As the stock market crashed on Friday 11th of March, tech stocks also suffered, with the Dow Jones today reaching $32,946. Many of the largest tech giants, such as Apple and Google, were among the worst performers in the market.
Causes of this drop have to be found in the Ukraine-Russian conflict, inflation raising levels, and bearish feelings on the market. Investors have been leaving the technology sector since the beginning of 2022, and the Nasdaq is losing -18.95% YTD.
Despite the drop, analysts expect that tech stocks will rise again in a while, and buy-on-the-deep could now be a good strategy.
Below we present some of the best stocks to buy in the tech industry.
Okta Inc. (OKTA)
Mkt cap: $24.14B
Trading at: $154.06
Okta is a cloud-based platform that simplifies the lifecycle of identity management, enabling organizations to connect their users and automate their business processes securely. It offers an end-to-end approach to identity authentication and authorization. It supports on-premise deployments and cloud solutions using Amazon Web Services, Azure, Google Cloud Platform, IBM Bluemix, Oracle Cloud Infrastructure, and others. Okta can be purchased at a discount now that its stock has dropped 30% this year.

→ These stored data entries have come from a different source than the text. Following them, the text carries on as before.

(** C8. The field_description section is its banner followed, for each
    field_description message in the order of the file, by one header
    line "Field Description:", the message's fields in their own order as
    name and value, and a blank line. With N such messages the script makes
    exactly N [print] calls of the header line. *)
Theorem field_descriptions_in_order unicode_lower (fitfile : FitFile) (out : stdout) :
  field_description_section fitfile out
  = (out ++ field_description_banner
         :: concat (map (fun msg =>
                           lit "Field Description:"
                           :: map (fun f => lit "  " ++ str (opt_str (name f))
                                            ++ lit ": " ++ str (value f))
                                  (fields msg)
                           ++ [[]])
                        (get_messages fitfile "field_description")),
     Ok tt)
  /\ count_prints (lit "Field Description:") (fst (main unicode_lower fitfile []))
     = length (get_messages fitfile "field_description").
Proof.
  split; [apply field_description_section_prints |].
  assert (Hh : heading (lit "Field Description:")) by (simpl; discriminate).
  rewrite main_prints, app_nil_l. cbn [fst].
  unfold report, field_description_report, developer_data_id_report.
  rewrite count_prints_cons_ne by discriminate.
  rewrite !count_prints_app.
  rewrite count_prints_records_other
    by (first [exact Hh | intros i ts; discriminate]).
  rewrite !count_prints_cons_ne by discriminate.
  rewrite (count_prints_concat _ _ 1%nat), (count_prints_concat _ _ 0%nat).
  - lia.
  - intros msg. rewrite count_prints_message_entry by exact Hh. reflexivity.
  - intros msg. rewrite count_prints_message_entry by exact Hh. reflexivity.
Qed.

Lemma field_descriptions_in_order_witness :
  field_description_section metadata_file []
  = ([ [LF] ++ lit "=== ALL DEVELOPER FIELD DESCRIPTION MESSAGES ===" ++ [LF];
       lit "Field Description:";
       lit "  field_name: core_temperature";
       lit "  units: C";
       [];
       lit "Field Description:";
       lit "  field_name: lactate";
       lit "  None: 1";
       [] ],
     Ok tt)
  /\ count_prints (lit "Field Description:") (fst (main latin1_lower metadata_file []))
     = 2%nat.
Proof.
  apply (field_descriptions_in_order latin1_lower metadata_file []).
Defined.

Lemma elem_of_filter_true {A} (p : A -> bool) (x : A) (l : list A) :
  x ∈ List.filter p l -> p x = true.
Proof.
  induction l as [|a l IH]; simpl; intros H; [inversion H |].
  destruct (p a) eqn:E; [| exact (IH H)].
  apply elem_of_cons in H as [-> | H]; [exact E | exact (IH H)].
Qed.

Lemma absent_definition_indicator (f : FieldData) :
  definition_absent f = true -> is_developer f = false.
Proof.
  unfold definition_absent, is_developer, developer_indicator.
  destruct (field f) as [d|]; simpl; [| reflexivity].
  destruct (obj_truth d); [discriminate | reflexivity].
Qed.

(** C9. A field whose definition object is [None] or false is rejected by
    the developer-origin filter, whatever attributes the object has. It is
    not among the fields that filter keeps, and when it is in [dev_fields]
    that list is the result of the name filter, which the field passes. *)
Theorem absent_definition_not_developer unicode_lower (record : Message) (f : FieldData) :
  definition_absent f = true ->
  developer_cond f = Ok false
  /\ (forall kept, comprehension developer_cond (fields record) = Ok kept -> f ∉ kept)
  /\ (forall dev, dev_fields unicode_lower record = Ok dev -> f ∈ dev ->
        dev = List.filter (lactate_cond unicode_lower) (fields record)
        /\ lactate_cond unicode_lower f = true).
Proof.
  intros Habs. pose proof (absent_definition_indicator f Habs) as Hf.
  split; [rewrite developer_cond_pure, Hf; reflexivity |]. split.
  - intros kept. rewrite developer_comprehension. intros [= <-] Hin.
    apply elem_of_filter_true in Hin. congruence.
  - intros dev. rewrite dev_fields_pure. intros [= <-] Hin.
    destruct (list_truthy (developer_fields record)).
    + apply elem_of_filter_true in Hin. congruence.
    + split; [reflexivity |]. exact (elem_of_filter_true _ _ _ Hin).
Qed.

The company posted a loss of 7.04% on friday, 11 march, 2022 , and its stock is trading at just around $154.06 per share. Okta has been an innovator in the cloud technology market, and they were able to attract important investors such as Sequoia Capita. However, they missed key financial targets that led to this drastic drop in stock price. Now it’s a great time to purchase OKTA’s shares on the cheap, and wait until things get better for the tech market.
Paycom Software Inc. (PAYC)
Mkt cap: $18.26B
Trading at: $303.22
Paycom Software Inc. stock underperformed the market in the last Friday reported earnings. PAYC stock dropped 2.08%, reaching US$303.22, which scared many analysts and investors as this was the second consecutive day of losses for the company.

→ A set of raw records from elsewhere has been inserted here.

(* ===== verification/_CoqProject ===== *)
-Q . S2P
Prelude.v
Queue.v
Varint.v
Json.v
Base58.v
Openssl.v
Hash.v
Address.v
Object.v
PqHybrid.v
AddressV5.v
PqObject.v
Sql.v
ObjectStore.v
MessagesStore.v
Protocol.v
Crypto.v
MessageBuilder.v
IdentityStore.v
Keyring.v
PqStores.v
PqKeyring.v
TrialDecrypt.v
BroadcastDecrypt.v
PubkeyCache.v
Pow.v
PowQueue.v
SendPipeline.v
Dandelion.v
PeerManager.v
Config.v
TorControl.v
Network.v
PeerRegistry.v
EventLoop.v
PeerConnector.v
ObjectSync.v
PqDelivery.v
Startup.v
PoolSafety.v
Uploads.v
Delivery.v
SyncFacts.v
Onion.v
Api.v
ApiHandlers.v
ApiRpc.v
ApiAsync.v
ApiConvert.v
HttpClient.v
Client.v
ClientServer.v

Paycom has been a huge success story since its inception in 1998. Its software helps businesses automate repetitive tasks and improve productivity by providing payroll services, time and attendance tracking, benefits administration, and more. In addition, Paycom offers automation tools to help businesses with payroll accounting expenses, human resources management processes, compliance reporting & analytics, including employee self-service portals and mobile applications.
Skillz Inc. (SKLZ)
Mkt cap: $958.73M
Trading at: $2.34
Esports is the fastest growing area of competitive gaming. It’s a professional sport that has taken off in the past decade with major tournaments and companies such as Riot, Blizzard, and Valve. With the number of audience in esports doubling each year, to reach 577.2 million viewers in 2024, there’s no question that this industry has a lot of potential. However, it’s also very competitive. To stand out from the crowd and gain a competitive edge, companies need to offer something different at every turn. This separates it from other companies in the industry and makes it memorable for its fans.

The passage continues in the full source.